◆ Exercise instructions
Take the data below. Output it exactly from its first line through the line containing "rewrite <- app_assoc.".

::::::::::

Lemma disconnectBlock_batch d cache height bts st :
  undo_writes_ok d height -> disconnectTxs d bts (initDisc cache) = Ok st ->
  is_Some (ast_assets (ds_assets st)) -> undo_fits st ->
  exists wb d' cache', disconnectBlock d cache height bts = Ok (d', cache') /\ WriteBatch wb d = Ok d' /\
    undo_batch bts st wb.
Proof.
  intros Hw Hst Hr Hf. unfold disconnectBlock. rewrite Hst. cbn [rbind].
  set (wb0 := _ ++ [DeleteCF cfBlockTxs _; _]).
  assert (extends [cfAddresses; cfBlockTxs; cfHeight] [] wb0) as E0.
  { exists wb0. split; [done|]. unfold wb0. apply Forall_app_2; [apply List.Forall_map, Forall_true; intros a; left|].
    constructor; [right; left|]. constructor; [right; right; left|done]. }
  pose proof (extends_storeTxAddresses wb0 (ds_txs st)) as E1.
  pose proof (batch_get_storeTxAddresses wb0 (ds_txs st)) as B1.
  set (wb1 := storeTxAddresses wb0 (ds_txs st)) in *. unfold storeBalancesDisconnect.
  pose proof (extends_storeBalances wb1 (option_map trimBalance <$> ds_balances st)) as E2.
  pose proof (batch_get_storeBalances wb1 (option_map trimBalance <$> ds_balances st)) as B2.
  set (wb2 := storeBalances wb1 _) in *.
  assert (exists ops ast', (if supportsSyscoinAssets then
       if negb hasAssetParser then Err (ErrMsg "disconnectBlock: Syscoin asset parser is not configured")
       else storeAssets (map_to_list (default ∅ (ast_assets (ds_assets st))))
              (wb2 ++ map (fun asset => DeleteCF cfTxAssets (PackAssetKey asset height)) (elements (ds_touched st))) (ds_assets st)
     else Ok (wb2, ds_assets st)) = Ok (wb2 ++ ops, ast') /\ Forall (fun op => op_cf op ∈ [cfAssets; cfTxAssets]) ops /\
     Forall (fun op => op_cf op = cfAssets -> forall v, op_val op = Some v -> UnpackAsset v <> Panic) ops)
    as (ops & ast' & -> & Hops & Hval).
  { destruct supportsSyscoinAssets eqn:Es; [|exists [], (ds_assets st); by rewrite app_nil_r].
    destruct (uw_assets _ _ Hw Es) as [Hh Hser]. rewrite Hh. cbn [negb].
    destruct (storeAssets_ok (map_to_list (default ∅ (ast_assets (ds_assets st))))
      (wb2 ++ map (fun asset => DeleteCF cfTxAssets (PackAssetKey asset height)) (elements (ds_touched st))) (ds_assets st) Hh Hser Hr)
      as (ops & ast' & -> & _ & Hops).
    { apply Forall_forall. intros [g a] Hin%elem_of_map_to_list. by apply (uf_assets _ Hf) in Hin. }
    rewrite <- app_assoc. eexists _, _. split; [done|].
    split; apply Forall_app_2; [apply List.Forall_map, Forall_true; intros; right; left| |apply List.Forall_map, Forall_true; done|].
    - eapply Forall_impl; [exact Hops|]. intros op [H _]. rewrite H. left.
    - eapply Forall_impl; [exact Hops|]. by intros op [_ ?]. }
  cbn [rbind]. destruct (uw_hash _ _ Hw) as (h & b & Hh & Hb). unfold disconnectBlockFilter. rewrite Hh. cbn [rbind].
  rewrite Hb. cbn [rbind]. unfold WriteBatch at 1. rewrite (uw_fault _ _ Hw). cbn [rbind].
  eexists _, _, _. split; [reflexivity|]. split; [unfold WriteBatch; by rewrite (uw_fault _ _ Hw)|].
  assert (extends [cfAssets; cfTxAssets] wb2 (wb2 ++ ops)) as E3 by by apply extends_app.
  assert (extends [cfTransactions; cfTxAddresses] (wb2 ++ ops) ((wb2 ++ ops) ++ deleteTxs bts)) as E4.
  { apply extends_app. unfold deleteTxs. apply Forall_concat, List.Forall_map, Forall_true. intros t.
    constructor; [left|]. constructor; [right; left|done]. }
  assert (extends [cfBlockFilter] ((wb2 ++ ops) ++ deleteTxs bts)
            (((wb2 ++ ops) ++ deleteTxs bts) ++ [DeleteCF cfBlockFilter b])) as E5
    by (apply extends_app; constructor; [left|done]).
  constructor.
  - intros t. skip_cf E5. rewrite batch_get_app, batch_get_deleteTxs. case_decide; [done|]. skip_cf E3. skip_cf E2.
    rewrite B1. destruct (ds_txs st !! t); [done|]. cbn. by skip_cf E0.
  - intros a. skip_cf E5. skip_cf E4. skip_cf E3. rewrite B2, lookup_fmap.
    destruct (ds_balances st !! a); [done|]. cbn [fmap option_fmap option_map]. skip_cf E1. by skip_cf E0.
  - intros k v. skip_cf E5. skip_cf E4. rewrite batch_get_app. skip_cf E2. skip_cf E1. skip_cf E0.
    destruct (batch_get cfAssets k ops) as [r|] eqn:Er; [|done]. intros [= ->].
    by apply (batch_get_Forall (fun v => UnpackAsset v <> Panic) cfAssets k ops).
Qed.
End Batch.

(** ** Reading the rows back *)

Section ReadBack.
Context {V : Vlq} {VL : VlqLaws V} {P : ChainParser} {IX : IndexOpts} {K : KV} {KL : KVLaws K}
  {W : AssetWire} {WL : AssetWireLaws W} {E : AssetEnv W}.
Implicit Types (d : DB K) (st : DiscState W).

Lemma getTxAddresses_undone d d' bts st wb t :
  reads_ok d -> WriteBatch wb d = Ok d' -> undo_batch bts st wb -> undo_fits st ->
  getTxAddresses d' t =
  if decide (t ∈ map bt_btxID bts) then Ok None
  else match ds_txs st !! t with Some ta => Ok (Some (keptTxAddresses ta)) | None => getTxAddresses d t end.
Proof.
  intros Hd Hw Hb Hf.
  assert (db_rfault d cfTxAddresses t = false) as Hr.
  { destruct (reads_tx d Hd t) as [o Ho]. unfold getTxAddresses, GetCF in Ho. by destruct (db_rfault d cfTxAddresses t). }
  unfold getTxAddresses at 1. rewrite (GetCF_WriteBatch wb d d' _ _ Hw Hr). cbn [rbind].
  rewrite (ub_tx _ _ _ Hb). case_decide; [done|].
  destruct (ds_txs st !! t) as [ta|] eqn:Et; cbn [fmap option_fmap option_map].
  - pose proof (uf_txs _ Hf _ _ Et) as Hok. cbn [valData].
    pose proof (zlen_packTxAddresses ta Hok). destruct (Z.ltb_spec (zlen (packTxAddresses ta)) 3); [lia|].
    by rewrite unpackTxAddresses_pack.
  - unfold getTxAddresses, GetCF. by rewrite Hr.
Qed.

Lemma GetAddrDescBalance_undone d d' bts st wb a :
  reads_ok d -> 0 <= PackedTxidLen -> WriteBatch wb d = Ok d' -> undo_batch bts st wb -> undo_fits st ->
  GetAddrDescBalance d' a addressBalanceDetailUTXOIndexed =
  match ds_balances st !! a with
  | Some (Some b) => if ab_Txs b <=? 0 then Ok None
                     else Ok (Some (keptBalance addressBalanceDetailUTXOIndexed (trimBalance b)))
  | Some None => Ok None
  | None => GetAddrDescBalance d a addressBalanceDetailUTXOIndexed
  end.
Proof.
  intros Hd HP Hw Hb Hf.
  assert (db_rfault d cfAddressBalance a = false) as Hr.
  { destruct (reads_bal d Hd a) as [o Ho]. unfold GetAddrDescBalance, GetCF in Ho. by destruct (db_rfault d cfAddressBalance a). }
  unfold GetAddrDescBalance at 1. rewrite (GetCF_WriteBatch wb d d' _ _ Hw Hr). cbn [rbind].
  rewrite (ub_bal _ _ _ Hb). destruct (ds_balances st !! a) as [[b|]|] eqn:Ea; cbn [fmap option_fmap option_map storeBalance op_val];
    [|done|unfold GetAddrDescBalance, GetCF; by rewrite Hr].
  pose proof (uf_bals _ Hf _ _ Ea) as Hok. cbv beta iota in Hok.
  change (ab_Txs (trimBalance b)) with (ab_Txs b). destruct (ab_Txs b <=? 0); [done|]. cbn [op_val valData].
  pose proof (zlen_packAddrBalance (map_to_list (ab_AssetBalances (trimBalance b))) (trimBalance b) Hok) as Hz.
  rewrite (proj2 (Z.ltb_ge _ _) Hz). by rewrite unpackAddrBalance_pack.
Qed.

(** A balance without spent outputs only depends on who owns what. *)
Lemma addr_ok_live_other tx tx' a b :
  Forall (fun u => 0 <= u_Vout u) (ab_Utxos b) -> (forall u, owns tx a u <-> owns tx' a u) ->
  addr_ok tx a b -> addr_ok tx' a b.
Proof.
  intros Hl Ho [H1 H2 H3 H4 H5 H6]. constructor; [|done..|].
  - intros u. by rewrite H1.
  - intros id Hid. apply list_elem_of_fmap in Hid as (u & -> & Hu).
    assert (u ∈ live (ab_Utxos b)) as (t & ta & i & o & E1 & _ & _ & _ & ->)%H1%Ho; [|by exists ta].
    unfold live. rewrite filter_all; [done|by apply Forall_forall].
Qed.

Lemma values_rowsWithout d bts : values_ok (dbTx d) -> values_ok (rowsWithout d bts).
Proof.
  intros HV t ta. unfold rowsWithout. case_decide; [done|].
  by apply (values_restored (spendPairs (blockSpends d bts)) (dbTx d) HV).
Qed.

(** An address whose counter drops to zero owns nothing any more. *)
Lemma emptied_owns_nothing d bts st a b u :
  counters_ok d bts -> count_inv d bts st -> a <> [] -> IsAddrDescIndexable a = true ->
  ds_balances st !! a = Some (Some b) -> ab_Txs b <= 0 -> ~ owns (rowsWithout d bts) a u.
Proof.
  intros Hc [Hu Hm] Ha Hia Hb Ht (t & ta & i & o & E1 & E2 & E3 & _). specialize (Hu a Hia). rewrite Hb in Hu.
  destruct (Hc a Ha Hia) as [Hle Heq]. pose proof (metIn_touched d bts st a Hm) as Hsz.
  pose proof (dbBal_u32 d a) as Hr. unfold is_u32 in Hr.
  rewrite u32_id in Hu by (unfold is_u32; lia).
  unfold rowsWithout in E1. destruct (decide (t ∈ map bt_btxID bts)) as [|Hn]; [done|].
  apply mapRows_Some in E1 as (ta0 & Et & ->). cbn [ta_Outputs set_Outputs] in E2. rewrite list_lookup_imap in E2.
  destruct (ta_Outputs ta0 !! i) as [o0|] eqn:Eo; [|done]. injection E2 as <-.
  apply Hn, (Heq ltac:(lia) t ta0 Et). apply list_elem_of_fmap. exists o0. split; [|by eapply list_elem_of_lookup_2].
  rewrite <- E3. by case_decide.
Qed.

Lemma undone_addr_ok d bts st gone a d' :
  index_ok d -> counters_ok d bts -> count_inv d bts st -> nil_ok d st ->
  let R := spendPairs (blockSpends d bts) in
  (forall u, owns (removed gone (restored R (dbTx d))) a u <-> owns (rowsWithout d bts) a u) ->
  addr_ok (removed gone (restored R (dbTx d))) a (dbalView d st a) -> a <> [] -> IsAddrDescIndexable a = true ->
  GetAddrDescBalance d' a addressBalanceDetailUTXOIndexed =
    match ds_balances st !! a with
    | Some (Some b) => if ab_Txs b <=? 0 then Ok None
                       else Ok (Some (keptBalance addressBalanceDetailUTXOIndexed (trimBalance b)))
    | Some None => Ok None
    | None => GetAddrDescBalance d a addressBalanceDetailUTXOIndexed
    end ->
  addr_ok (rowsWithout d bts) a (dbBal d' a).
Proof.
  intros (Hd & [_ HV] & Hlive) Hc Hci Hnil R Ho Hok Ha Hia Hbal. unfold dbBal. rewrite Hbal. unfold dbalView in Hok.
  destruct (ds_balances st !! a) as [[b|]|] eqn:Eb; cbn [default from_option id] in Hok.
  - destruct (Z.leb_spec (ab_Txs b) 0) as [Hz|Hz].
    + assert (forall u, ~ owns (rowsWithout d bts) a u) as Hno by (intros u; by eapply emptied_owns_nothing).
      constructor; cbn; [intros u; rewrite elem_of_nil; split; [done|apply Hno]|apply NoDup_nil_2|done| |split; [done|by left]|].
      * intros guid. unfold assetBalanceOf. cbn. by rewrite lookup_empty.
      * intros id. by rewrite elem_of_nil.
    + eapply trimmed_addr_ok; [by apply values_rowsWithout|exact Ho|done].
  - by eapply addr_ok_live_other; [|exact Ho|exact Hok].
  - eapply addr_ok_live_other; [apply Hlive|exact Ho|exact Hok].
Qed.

::::::::::

◆ Answer to this exercise
Lemma disconnectBlock_batch d cache height bts st :
  undo_writes_ok d height -> disconnectTxs d bts (initDisc cache) = Ok st ->
  is_Some (ast_assets (ds_assets st)) -> undo_fits st ->
  exists wb d' cache', disconnectBlock d cache height bts = Ok (d', cache') /\ WriteBatch wb d = Ok d' /\
    undo_batch bts st wb.
Proof.
  intros Hw Hst Hr Hf. unfold disconnectBlock. rewrite Hst. cbn [rbind].
  set (wb0 := _ ++ [DeleteCF cfBlockTxs _; _]).
  assert (extends [cfAddresses; cfBlockTxs; cfHeight] [] wb0) as E0.
  { exists wb0. split; [done|]. unfold wb0. apply Forall_app_2; [apply List.Forall_map, Forall_true; intros a; left|].
    constructor; [right; left|]. constructor; [right; right; left|done]. }
  pose proof (extends_storeTxAddresses wb0 (ds_txs st)) as E1.
  pose proof (batch_get_storeTxAddresses wb0 (ds_txs st)) as B1.
  set (wb1 := storeTxAddresses wb0 (ds_txs st)) in *. unfold storeBalancesDisconnect.
  pose proof (extends_storeBalances wb1 (option_map trimBalance <$> ds_balances st)) as E2.
  pose proof (batch_get_storeBalances wb1 (option_map trimBalance <$> ds_balances st)) as B2.
  set (wb2 := storeBalances wb1 _) in *.
  assert (exists ops ast', (if supportsSyscoinAssets then
       if negb hasAssetParser then Err (ErrMsg "disconnectBlock: Syscoin asset parser is not configured")
       else storeAssets (map_to_list (default ∅ (ast_assets (ds_assets st))))
              (wb2 ++ map (fun asset => DeleteCF cfTxAssets (PackAssetKey asset height)) (elements (ds_touched st))) (ds_assets st)
     else Ok (wb2, ds_assets st)) = Ok (wb2 ++ ops, ast') /\ Forall (fun op => op_cf op ∈ [cfAssets; cfTxAssets]) ops /\
     Forall (fun op => op_cf op = cfAssets -> forall v, op_val op = Some v -> UnpackAsset v <> Panic) ops)
    as (ops & ast' & -> & Hops & Hval).
  { destruct supportsSyscoinAssets eqn:Es; [|exists [], (ds_assets st); by rewrite app_nil_r].
    destruct (uw_assets _ _ Hw Es) as [Hh Hser]. rewrite Hh. cbn [negb].
    destruct (storeAssets_ok (map_to_list (default ∅ (ast_assets (ds_assets st))))
      (wb2 ++ map (fun asset => DeleteCF cfTxAssets (PackAssetKey asset height)) (elements (ds_touched st))) (ds_assets st) Hh Hser Hr)
      as (ops & ast' & -> & _ & Hops).
    { apply Forall_forall. intros [g a] Hin%elem_of_map_to_list. by apply (uf_assets _ Hf) in Hin. }
    rewrite <- app_assoc. eexists _, _. split; [done|].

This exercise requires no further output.